Le soleil pourpre s’évanouissait lentement derrière la haie de cyprès projetant des rais de lumière semblables à des rayons laser. Le chant des oiseaux se faisait plus ténu.
La température était douce pour la saison. Myriam avait toutefois tenu à mettre un gilet à sa maman, Raymonde.
Déjà 5 ans, se souvint Myriam. Déjà 5 ans que cette « maladie du siècle » s’était abattue sur Raymonde.
Petits oublis, petites confusions, une multitude de petits signes que Myriam avait tout d’abord minimisés.
Elles vivaient ensemble depuis 17 ans. Depuis l’horrible drame.
Depuis que son petit frère, Frédéric avait été fauché par ce véhicule, à 47 ans.
Autrefois, maman disait quotidiennement « J’aime mes 2 enfants de la même façon ».
Myriam n’avait jamais été dupe. Sa mère préférait le garçon, comme toutes les mères de cette époque.
Elle l’avait toujours préféré mais sans jamais l’avouer.
Plus d’hommes à la maison : Marcel lui aussi était parti juste quelques mois avant le décès du fils.
Depuis, elles formaient un couple, un de ces couples amour-haine, un de ces couples dans lesquels le ressentiment, l’amertume, la détestation égrenaient le quotidien.
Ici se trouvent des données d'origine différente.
(** After a rejection [_get_access_token] finds no [expires_in] in the
    empty dictionary and multiplies [None] by [0.7]: whenever the stored
    token is valid and the server rejects it, in either encoding,
    [authenticate] raises [TypeError]. *)
Lemma authenticate_soft_rejection (s : Sys) (code : Z) (b err : dict)
    (r : value) (e : Q) :
  enabled (self s) = true ->
  (access_expires (self s) <= clock (world s) (ticks (world s)))%Q ->
  truthy (refresh_token (self s)) = true ->
  as_number (refresh_expires (self s)) = Some e ->
  (clock (world s) (S (ticks (world s))) <= e)%Q ->
  server (world s) (length (sent (world s)))
    (mkRequest (url (self s) ++ "/refreshtoken") headers
       (VDict [("refresh_token", refresh_token (self s))]))
  = HttpResponse code (Some (VDict b)) ->
  200 <= code < 300 ->
  dict_lookup "status" b = Some (VStr "ERROR") ->
  dict_lookup "response" b = Some r ->
  (r = VDict err \/ exists t, r = VStr t /\ json_loads t = inr (VDict err)) ->
  fst (authenticate json_loads s) = inl TypeError.
Proof.
  intros Hen Hacc Htok Hexp Hfresh Hsrv Hcode Hst Hresp Hr.
  apply Qltb_false_iff in Hacc, Hfresh.
  apply status_2xx_passes in Hcode.
  unfold authenticate, getattr, time_time, py_lt, lift, ask_world, modify_world,
    mbind, Py_bind, mret, Py_ret.
  py_simpl. rewrite Hen. py_simpl. rewrite Hacc. py_simpl. rewrite Htok. py_simpl.
  rewrite Hexp, Hfresh. py_simpl.
  unfold _get_access_token, getattr, mbind, Py_bind. py_simpl.
  erewrite request_rejected;
    [reflexivity | exact Hsrv | exact Hcode | exact Hst | exact Hresp | exact Hr].
Qed.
Alzheimer n’avait pas enjolivé le quotidien : il avait transformé de simples joutes verbales en véritables combats.
Les colères de Raymonde étaient terribles. Son vrai visage apparaissait soudainement, comme si le mur de censure qu’elle s’était imposé toute sa vie s’effritait.
Mais Myriam était forte, très forte. Non, pas à la manière de sa mère : elle était moins cinglante, moins cassante, plus encline à la négociation.
Myriam y avait trouvé une opportunité de prendre soin, d’aimer, elle qui n’avait jamais eu de foyer.
« Elle finira vieille fille » disait la famille. Et c’était vrai. Pas de mari, pas d’enfants, une vie affective vide.
Quelques amants, peu de plaisirs et moins encore de sentiments.
Aucun attachement possible même avec les enfants alors qu’elle avait été institutrice toute sa vie…
« Vieille fille, vieille fille » elle n’avait cessé d’entendre ses voix qu’après la prescription de neuroleptiques.
Elle, si calme face aux colères de maman, s’était emportée hier.
Raymonde ne voulait pas qu’elle touche au porte-monnaie.
Pourquoi Myriam avait-elle été si virulente ?
Pourquoi en était-elle au point de frapper maman, elle pourtant si encline à désamorcer les conflits ?
A l’âge de 7 ans, elle s’en souvenait maintenant, elle avait pris 100 anciens francs dans le porte-monnaie de maman. Ni vu, ni connu. Elle s’était offert des roudoudous. Puis, elle avait vomi…et n’avait jamais plus recommencé.
La maladie de maman faisait remonter comme de la lave incandescente des souvenirs amers, des frustrations auxquelles elle n’avait plus songé depuis si longtemps.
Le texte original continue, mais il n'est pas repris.